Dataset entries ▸
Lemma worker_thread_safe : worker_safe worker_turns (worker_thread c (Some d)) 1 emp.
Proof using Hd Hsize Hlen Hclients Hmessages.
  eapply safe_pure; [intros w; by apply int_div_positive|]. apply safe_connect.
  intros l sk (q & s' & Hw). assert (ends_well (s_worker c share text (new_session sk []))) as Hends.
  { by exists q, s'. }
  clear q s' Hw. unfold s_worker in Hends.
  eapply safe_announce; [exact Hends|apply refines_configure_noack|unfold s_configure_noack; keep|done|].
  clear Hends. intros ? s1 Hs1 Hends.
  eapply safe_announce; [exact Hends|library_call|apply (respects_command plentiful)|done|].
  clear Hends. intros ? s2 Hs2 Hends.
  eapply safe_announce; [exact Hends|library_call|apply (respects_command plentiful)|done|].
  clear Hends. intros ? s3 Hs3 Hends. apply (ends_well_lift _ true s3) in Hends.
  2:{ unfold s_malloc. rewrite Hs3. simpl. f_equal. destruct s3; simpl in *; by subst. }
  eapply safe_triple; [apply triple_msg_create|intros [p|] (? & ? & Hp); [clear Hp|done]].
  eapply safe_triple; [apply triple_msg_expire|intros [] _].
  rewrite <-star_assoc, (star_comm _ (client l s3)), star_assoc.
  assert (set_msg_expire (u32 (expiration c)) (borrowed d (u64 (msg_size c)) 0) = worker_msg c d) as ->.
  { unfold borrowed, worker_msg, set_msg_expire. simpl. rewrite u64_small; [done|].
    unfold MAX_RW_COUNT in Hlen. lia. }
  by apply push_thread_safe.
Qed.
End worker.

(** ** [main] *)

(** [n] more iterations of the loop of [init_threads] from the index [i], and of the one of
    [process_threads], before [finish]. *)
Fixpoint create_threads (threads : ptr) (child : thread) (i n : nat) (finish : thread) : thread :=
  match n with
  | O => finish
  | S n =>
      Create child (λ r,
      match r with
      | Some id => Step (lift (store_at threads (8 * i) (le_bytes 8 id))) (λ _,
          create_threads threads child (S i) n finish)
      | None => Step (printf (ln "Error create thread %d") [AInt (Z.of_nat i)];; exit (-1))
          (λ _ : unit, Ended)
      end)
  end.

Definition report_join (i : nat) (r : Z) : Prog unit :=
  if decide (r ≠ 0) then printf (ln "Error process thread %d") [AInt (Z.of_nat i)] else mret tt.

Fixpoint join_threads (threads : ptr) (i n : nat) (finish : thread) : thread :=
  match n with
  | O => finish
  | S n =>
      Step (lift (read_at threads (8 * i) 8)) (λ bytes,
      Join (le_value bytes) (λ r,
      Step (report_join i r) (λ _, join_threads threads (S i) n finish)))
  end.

* * *

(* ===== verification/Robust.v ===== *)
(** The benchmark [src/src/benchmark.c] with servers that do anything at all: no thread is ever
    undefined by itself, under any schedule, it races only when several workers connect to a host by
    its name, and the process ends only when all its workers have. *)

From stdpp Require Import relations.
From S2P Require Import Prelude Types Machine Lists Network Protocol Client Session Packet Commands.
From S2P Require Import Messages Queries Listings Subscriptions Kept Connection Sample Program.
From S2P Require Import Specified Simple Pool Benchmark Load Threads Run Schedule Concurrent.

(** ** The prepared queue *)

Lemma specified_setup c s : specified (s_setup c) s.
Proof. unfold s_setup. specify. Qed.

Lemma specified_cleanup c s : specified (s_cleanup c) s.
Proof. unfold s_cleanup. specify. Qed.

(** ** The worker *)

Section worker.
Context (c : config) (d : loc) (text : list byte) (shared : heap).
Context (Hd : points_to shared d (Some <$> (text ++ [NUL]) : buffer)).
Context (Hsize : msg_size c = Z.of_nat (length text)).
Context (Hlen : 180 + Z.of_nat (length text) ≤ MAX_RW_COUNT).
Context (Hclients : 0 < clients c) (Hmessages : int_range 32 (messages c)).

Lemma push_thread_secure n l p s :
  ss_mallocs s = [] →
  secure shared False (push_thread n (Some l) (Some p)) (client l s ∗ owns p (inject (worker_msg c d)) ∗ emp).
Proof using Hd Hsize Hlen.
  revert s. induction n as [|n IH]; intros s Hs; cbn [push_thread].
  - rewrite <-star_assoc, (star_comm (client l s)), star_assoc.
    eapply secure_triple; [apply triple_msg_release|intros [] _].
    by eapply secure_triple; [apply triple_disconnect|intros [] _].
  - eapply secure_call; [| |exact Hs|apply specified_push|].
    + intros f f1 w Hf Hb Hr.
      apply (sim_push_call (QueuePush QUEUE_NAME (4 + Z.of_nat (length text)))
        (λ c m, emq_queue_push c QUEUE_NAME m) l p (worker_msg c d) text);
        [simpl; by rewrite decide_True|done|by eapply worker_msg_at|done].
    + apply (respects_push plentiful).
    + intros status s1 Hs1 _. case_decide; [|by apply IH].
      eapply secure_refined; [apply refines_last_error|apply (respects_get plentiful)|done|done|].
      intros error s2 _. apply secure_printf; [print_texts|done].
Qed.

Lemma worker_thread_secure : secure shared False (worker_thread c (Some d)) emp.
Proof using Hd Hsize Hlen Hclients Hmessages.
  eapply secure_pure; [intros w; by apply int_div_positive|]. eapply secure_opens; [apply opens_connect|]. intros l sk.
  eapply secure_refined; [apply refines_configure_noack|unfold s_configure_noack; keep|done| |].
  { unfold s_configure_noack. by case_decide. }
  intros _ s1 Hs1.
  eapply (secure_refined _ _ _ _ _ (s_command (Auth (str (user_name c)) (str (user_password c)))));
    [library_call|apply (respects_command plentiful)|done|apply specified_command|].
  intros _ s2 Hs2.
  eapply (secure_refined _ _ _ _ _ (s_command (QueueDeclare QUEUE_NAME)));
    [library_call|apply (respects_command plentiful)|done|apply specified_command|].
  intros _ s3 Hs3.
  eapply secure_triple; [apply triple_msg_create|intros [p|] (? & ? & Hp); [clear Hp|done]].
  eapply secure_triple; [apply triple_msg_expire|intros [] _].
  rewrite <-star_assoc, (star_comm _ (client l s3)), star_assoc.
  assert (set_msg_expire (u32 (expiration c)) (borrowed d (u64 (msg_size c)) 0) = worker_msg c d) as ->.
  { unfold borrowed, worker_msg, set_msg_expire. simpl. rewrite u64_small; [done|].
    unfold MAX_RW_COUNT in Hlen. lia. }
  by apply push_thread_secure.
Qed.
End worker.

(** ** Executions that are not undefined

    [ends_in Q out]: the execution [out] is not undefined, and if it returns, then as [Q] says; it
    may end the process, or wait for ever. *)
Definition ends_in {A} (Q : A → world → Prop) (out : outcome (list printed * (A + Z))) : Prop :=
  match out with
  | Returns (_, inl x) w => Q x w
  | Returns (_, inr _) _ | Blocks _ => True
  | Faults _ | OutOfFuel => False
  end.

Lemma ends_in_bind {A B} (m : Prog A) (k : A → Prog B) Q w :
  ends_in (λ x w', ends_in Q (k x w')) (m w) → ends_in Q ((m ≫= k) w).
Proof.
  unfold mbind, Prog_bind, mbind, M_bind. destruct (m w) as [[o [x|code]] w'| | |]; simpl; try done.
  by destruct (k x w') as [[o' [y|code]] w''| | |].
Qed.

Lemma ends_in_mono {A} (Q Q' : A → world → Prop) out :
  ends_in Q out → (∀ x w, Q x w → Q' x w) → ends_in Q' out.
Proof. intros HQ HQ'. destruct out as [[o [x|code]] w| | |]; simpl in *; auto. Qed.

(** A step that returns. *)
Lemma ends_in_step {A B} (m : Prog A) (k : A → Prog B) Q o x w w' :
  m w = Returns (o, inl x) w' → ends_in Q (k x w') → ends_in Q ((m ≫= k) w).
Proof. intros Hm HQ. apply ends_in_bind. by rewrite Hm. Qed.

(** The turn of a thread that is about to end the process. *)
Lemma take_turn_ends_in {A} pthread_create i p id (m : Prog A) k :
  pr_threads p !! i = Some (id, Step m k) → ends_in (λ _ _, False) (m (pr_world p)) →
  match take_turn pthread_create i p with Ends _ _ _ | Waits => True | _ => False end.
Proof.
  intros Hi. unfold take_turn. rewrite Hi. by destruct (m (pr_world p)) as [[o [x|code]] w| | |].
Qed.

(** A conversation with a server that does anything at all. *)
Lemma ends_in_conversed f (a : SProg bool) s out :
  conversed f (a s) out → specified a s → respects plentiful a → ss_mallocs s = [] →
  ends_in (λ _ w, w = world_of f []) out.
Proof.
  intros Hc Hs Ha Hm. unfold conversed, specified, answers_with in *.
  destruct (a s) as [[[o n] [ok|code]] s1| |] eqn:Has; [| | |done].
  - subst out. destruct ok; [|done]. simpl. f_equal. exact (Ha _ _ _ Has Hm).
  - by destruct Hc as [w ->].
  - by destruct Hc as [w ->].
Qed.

Problem ▸ All that is wanted is an exact copy of the lines above from the one with "Lemma worker_thread_safe : worker_safe" through the one with "if decide (r", with both ends included.

Your response ▸
Lemma worker_thread_safe : worker_safe worker_turns (worker_thread c (Some d)) 1 emp.
Proof using Hd Hsize Hlen Hclients Hmessages.
  eapply safe_pure; [intros w; by apply int_div_positive|]. apply safe_connect.
  intros l sk (q & s' & Hw). assert (ends_well (s_worker c share text (new_session sk []))) as Hends.
  { by exists q, s'. }
  clear q s' Hw. unfold s_worker in Hends.
  eapply safe_announce; [exact Hends|apply refines_configure_noack|unfold s_configure_noack; keep|done|].
  clear Hends. intros ? s1 Hs1 Hends.
  eapply safe_announce; [exact Hends|library_call|apply (respects_command plentiful)|done|].
  clear Hends. intros ? s2 Hs2 Hends.
  eapply safe_announce; [exact Hends|library_call|apply (respects_command plentiful)|done|].
  clear Hends. intros ? s3 Hs3 Hends. apply (ends_well_lift _ true s3) in Hends.
  2:{ unfold s_malloc. rewrite Hs3. simpl. f_equal. destruct s3; simpl in *; by subst. }
  eapply safe_triple; [apply triple_msg_create|intros [p|] (? & ? & Hp); [clear Hp|done]].
  eapply safe_triple; [apply triple_msg_expire|intros [] _].
  rewrite <-star_assoc, (star_comm _ (client l s3)), star_assoc.
  assert (set_msg_expire (u32 (expiration c)) (borrowed d (u64 (msg_size c)) 0) = worker_msg c d) as ->.
  { unfold borrowed, worker_msg, set_msg_expire. simpl. rewrite u64_small; [done|].
    unfold MAX_RW_COUNT in Hlen. lia. }
  by apply push_thread_safe.
Qed.
End worker.

(** ** [main] *)

(** [n] more iterations of the loop of [init_threads] from the index [i], and of the one of
    [process_threads], before [finish]. *)
Fixpoint create_threads (threads : ptr) (child : thread) (i n : nat) (finish : thread) : thread :=
  match n with
  | O => finish
  | S n =>
      Create child (λ r,
      match r with
      | Some id => Step (lift (store_at threads (8 * i) (le_bytes 8 id))) (λ _,
          create_threads threads child (S i) n finish)
      | None => Step (printf (ln "Error create thread %d") [AInt (Z.of_nat i)];; exit (-1))
          (λ _ : unit, Ended)
      end)
  end.

Definition report_join (i : nat) (r : Z) : Prog unit :=
  if decide (r ≠ 0) then printf (ln "Error process thread %d") [AInt (Z.of_nat i)] else mret tt.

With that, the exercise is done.